[Isso mesmo! A Margarida sabia que, se a verdade viesse à tona e todo mundo descobrisse que ela era a amante do Augusto e da Leonor, seria massacrada na internet e veria a própria vida desabar; por isso, correu para se casar às pressas com o Vicente, uma saída que ela considerou rápida e segura, porque conhece os esquemas.]
[Coitada da Eduarda, né? Ela se meteu naquele acidente para proteger o Vicente e ficou cinco anos em coma, e, quando finalmente acorda, descobre que o homem da vida dela foi obrigado a se casar com uma mulher dessas. É duro demais.]
[Nem fala. Só de me colocar no lugar da Eduarda, parece que o mundo desaba em cima de mim.]

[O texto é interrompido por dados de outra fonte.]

(** * pwndbg MCP server: a shallow embedding of [server.py]

    The server keeps one GDB child process in two module globals
    ([gdb_process], [is_connected]) and exposes tool functions that write a
    command line to the child and rebuild its answer character by character
    until the prompt [pwndbg>] shows up, the child goes silent, the output
    limit is hit or five seconds have passed.

    Modelling choices.
    - A Python [str] is a [string]; its characters are [ascii] values.  The
      fixed messages of the server are kept as the UTF-8 bytes of the source
      text.  Character classes ([str.isspace], [str.lower]) are the ones
      Python uses below code point 128; on text outside ASCII, [len],
      [lower] and [isspace] see bytes where Python sees code points.
    - Wall-clock time is an integer number of milliseconds: [5.0] is [5000],
      [0.1] is [100], [0.05] is [50], [0.01] is [10].  Only [select] and
      [time.sleep] let time pass.
    - The child process is the pipe the server sees: the characters still to
      come on its stdout, each with the time from which it can be read, what
      happens after the last one (silence, end of file, a fault), and
      whether writing to its stdin or terminating it raises.  [select]
      reports the pipe readable exactly when [read(1)] would not block.
    - Tool functions run in a state-and-exception monad over the [World];
      [try ... except Exception] is [try_except].
    - A [while] loop is a function with a bound on its iterations.  The
      bound used, [loop_bound], is never reached ([read_loop_settles],
      [startup_loop_settles]), and more iterations change no result
      ([read_loop_more_fuel]). *)

From Stdlib Require Import String Ascii List ZArith Lia Bool DecimalString DecimalNat.
Import ListNotations.
Open Scope string_scope.
Open Scope list_scope.
Open Scope Z_scope.

(* ================================================================== *)
(** * Python string operations used by the server *)
(* ================================================================== *)

Module Py.

Definition nl : ascii := "010"%char.
Definition cr : ascii := "013"%char.

(** The one-character string, as returned by [read(1)]. *)
Definition chr (c : ascii) : string := String c EmptyString.

(** Truth value of a string in an [if]: non-empty. *)
Definition truthy (s : string) : bool :=
  match s with
  | EmptyString => false
  | String _ _ => true
  end.

(** [str.isspace] on one character, for code points below 128:
    tab, line feed, vertical tab, form feed, carriage return, the four
    separators 28..31 and the space. *)
Definition isspace (c : ascii) : bool :=
  let n := nat_of_ascii c in
  ((9 <=? n)%nat && (n <=? 13)%nat) || ((28 <=? n)%nat && (n <=? 32)%nat).

Definition lower_char (c : ascii) : ascii :=
  let n := nat_of_ascii c in
  if ((65 <=? n)%nat && (n <=? 90)%nat) then ascii_of_nat (n + 32) else c.

(** [s.lower()] *)
Fixpoint lower (s : string) : string :=
  match s with
  | EmptyString => EmptyString
  | String c s' => String (lower_char c) (lower s')
  end.

(** Removal of the trailing characters that satisfy [f]. *)
Fixpoint rstrip_by (f : ascii -> bool) (s : string) : string :=
  match s with
  | EmptyString => EmptyString
  | String c s' =>
      match rstrip_by f s' with
      | EmptyString => if f c then EmptyString else chr c
      | String d r => String c (String d r)
      end
  end.

(** Removal of the leading characters that satisfy [f]. *)
Fixpoint lstrip_by (f : ascii -> bool) (s : string) : string :=
  match s with
  | EmptyString => EmptyString
  | String c s' => if f c then lstrip_by f s' else s
  end.

(** [s.rstrip('\n\r')] *)
Definition rstrip_nl (s : string) : string :=
  rstrip_by (fun c => Ascii.eqb c nl || Ascii.eqb c cr) s.

(** [s.rstrip()] *)
Definition rstrip (s : string) : string := rstrip_by isspace s.

(** [s.strip()] *)
Definition strip (s : string) : string := lstrip_by isspace (rstrip_by isspace s).

(** [s.endswith(suf)]: [suf] is [s] itself or a suffix of its tail. *)
Fixpoint endswith (s suf : string) : bool :=
  String.eqb s suf ||
  match s with
  | EmptyString => false
  | String _ s' => endswith s' suf
  end.

(** [pat in s]: [pat] is a prefix of [s] or occurs in its tail. *)
Fixpoint contains (pat s : string) : bool :=
  String.prefix pat s ||
  match s with
  | EmptyString => false
  | String _ s' => contains pat s'
  end.

(** [s.split()]: the maximal runs of non-whitespace characters.  [cur] is
    the run being read. *)
Fixpoint split_from (cur s : string) : list string :=
  match s with
  | EmptyString => if truthy cur then [cur] else []
  | String c s' =>
      if isspace c
      then (if truthy cur then cur :: split_from EmptyString s'
            else split_from EmptyString s')
      else split_from (cur ++ chr c) s'
  end.

Definition split (s : string) : list string := split_from EmptyString s.

(** [sep.join(xs)] *)
Definition join (sep : string) (xs : list string) : string := String.concat sep xs.

(** [x in xs] for a collection of strings. *)
Definition mem (x : string) (xs : list string) : bool :=
  existsb (String.eqb x) xs.

(** [sorted(xs)] on strings: insertion into an ordered list, by code point
    order. *)
Fixpoint insert_sorted (x : string) (xs : list string) : list string :=
  match xs with
  | [] => [x]
  | y :: ys => if String.leb x y then x :: y :: ys else y :: insert_sorted x ys
  end.

Definition sorted (xs : list string) : list string :=
  fold_right insert_sorted [] xs.

End Py.

(* ================================================================== *)
(** * The host: child process, clock, file system *)
(* ================================================================== *)

(** An exception of class [Exception], the only kind the host operations
    raise here; [str(e)] is its message. *)
Inductive Exn : Type := Exception (msg : string).

Definition str_of_exn (e : Exn) : string :=
  match e with Exception m => m end.

(** What the child's stdout does once the pending characters are read. *)
Inductive Ending : Type :=
| Silent                        (* open, never readable again *)
| Eof (at_ms : Z)               (* closed at that time: [read(1)] returns the empty string *)
| Broken (at_ms : Z) (e : Exn). (* from that time [read(1)] raises *)

(** The [subprocess.Popen] object held in [gdb_process], with the state of
    the child behind it. *)
Record Popen : Type := mkPopen {
  stdin_fault : option Exn;            (* writing and flushing raise it *)
  stdout_pending : list (Z * ascii);   (* characters to come, each readable from its time on *)
  stdout_end : Ending;
  exit_time : option Z;                (* [poll()] is not [None] from that time on *)
  terminate_fault : option Exn         (* [terminate()] raises it *)
}.

(** What the server does to the outside, in order. *)
Inductive Event : Type :=
| EvSpawn (argv : list string)
| EvWrite (data : string)
| EvFlush
| EvTerminate.

(** The parts of the host the server only asks. *)
Record Env : Type := mkEnv {
  run_which_gdb : Exn + Z;                    (* [subprocess.run(["which","gdb"])]: its return code *)
  home_dir : Exn + string;                    (* [Path.home()] *)
  Path_exists : string -> Exn + bool;         (* [Path(p).exists()] *)
  os_path_exists : string -> bool;            (* [os.path.exists(p)] *)
  spawn : list string -> Exn + Popen          (* [subprocess.Popen(argv, ...)] *)
}.

Record World : Type := mkWorld {
  env : Env;
  now : Z;
  trace : list Event;
  gdb_process : option Popen;   (* module global *)
  is_connected : bool           (* module global *)
}.

Definition set_now (t : Z) (w : World) : World :=
  mkWorld (env w) t (trace w) (gdb_process w) (is_connected w).
Definition log (ev : Event) (w : World) : World :=
  mkWorld (env w) (now w) (trace w ++ [ev]) (gdb_process w) (is_connected w).
Definition set_gdb_process (p : option Popen) (w : World) : World :=
  mkWorld (env w) (now w) (trace w) p (is_connected w).
Definition set_is_connected (b : bool) (w : World) : World :=
  mkWorld (env w) (now w) (trace w) (gdb_process w) b.

Definition set_stdout (l : list (Z * ascii)) (p : Popen) : Popen :=
  mkPopen (stdin_fault p) l (stdout_end p) (exit_time p) (terminate_fault p).

(* ================================================================== *)
(** * State and exception monad *)
(* ================================================================== *)

(** A call returns a value, raises, or does not return at all. *)
Inductive Outcome (A : Type) : Type :=
| Ret (a : A)
| Raise (e : Exn)
| Diverge.
Arguments Ret {A} a.
Arguments Raise {A} e.
Arguments Diverge {A}.

Definition M (A : Type) : Type := World -> Outcome A * World.
(** * Sensei-AI realtime voice session engine: a shallow embedding

    The development follows the four React components that each own a
    realtime voice session (LiveSensei, OralEvaluator, VoiceCoder,
    GoalCollector), the process-wide [SenseiCodeGuardian] with the
    [GuardianAgent] error boundary that consults it, and the parts of the
    application around the sessions: the planner, the handlers of [App]
    that start a topic, merge progress and generate resources, and the
    progress figure of the exam portal.

    Conventions.
    - JavaScript numbers are the rationals [Q] they denote.  The
      arithmetic whose rounding matters ([+=] on the playback offset,
      the quotient and product behind a percentage) goes through
      [Js.double], the round-to-nearest-even of IEEE 754 binary64;
      comparisons, [Math.min] and [Math.round] are exact on doubles,
      and so are the delays of the retry timers on the small counts
      they are computed from.  Infinity and NaN are not values of the
      model: a statement about sums assumes that none overflows.
    - Counters ([retryCount], [recoveryAttempts]) are [nat]; wall-clock
      milliseconds ([Date.now()]) are [Z].
    - JavaScript strings are [string]; [toLowerCase] is the ASCII
      case mapping, which is what JavaScript computes on a string of
      ASCII characters ([Js.isAscii]).
    - A thrown exception is the [Throw] branch of [result]; a
      [try {..} catch(e) {}] block maps it back to a value.
    - Objects with identity (audio source nodes) live in a heap
      [gmap nat Node]; the JavaScript [Set] of sources is the list of
      their addresses in insertion order. *)

From Stdlib Require Import QArith Qminmax Qpower Qabs Qround Lqa Ascii String.
From Stdlib Require Strings.Byte.
From stdpp Require Import gmap strings list pretty.

Local Open Scope Q_scope.

(** ** JavaScript values shared by the four components *)

Module Js.

(** Outcome of code that may throw. *)
Inductive result (E A : Type) : Type :=
| Ok (a : A)
| Throw (e : E).
Arguments Ok {E A} a.
Arguments Throw {E A} e.

Definition bind {E A B} (r : result E A) (k : A → result E B) : result E B :=
  match r with
  | Ok a => k a
  | Throw e => Throw e
  end.

(** [s.includes(sub)] *)
Fixpoint includes (sub s : string) : bool :=
  if String.prefix sub s then true
  else match s with
       | EmptyString => false
       | String _ s' => includes sub s'
       end.

Definition lowerAscii (c : ascii) : ascii :=
  let n := nat_of_ascii c in
  if ((65 <=? n)%nat && (n <=? 90)%nat)%bool then ascii_of_nat (n + 32) else c.

(** A string of ASCII characters only. *)
Definition isAscii (s : string) : bool :=
  forallb (λ c, (nat_of_ascii c <? 128)%nat) (list_ascii_of_string s).
(** * Middleware of prometheus-mcp-server

    A shallow embedding of [src/prometheus_mcp_server/middleware.py] and the
    properties of its two interceptors:

    - [StripUnknownArgumentsMiddleware.on_call_tool] drops the arguments of a
      tool invocation that the tool does not declare;
    - [ResponseMetadataMiddleware.on_call_tool] times the delegated call and
      writes package and timing metadata into the response.

    Python objects that the code mutates in place (the invocation message and
    the response) live in stores indexed by object identity.  Code runs in a
    state-and-exception monad over those stores, the logger's records and the
    performance counter. *)

From Stdlib Require Import QArith.
From stdpp Require Import gmap strings list fin_maps functions.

Os comentários solidários se espalhavam pelas redes, e muita gente se comovia, dizendo sentir na pele o drama da Eduarda.
Mas os fãs da Margarida, ou melhor, da mestra M, não iam ficar quietos com tanta facilidade.
Ao ver a ídola sendo atacada daquele jeito, muita gente saiu em defesa dela, dizendo que Eduarda podia até ter mostrado RG e assinado a denúncia com o nome real, mas nada disso provava que ela estava dizendo a verdade.
O mais importante era que, pela obra, via-se o caráter. Quem criava esculturas tão acolhedoras e cheias de ternura como Margarida jamais poderia ser a vilã desprezível de que Eduarda falava.
O debate não parava de crescer, e muita gente achava que havia mãos por trás querendo ver o circo pegar fogo. O barulho foi tanto que, mesmo com a legião enorme de fãs da mestra M, os defensores de Eduarda conseguiram equilibrar o jogo, e o assunto tomou proporções ainda maiores, pegando todo mundo de surpresa.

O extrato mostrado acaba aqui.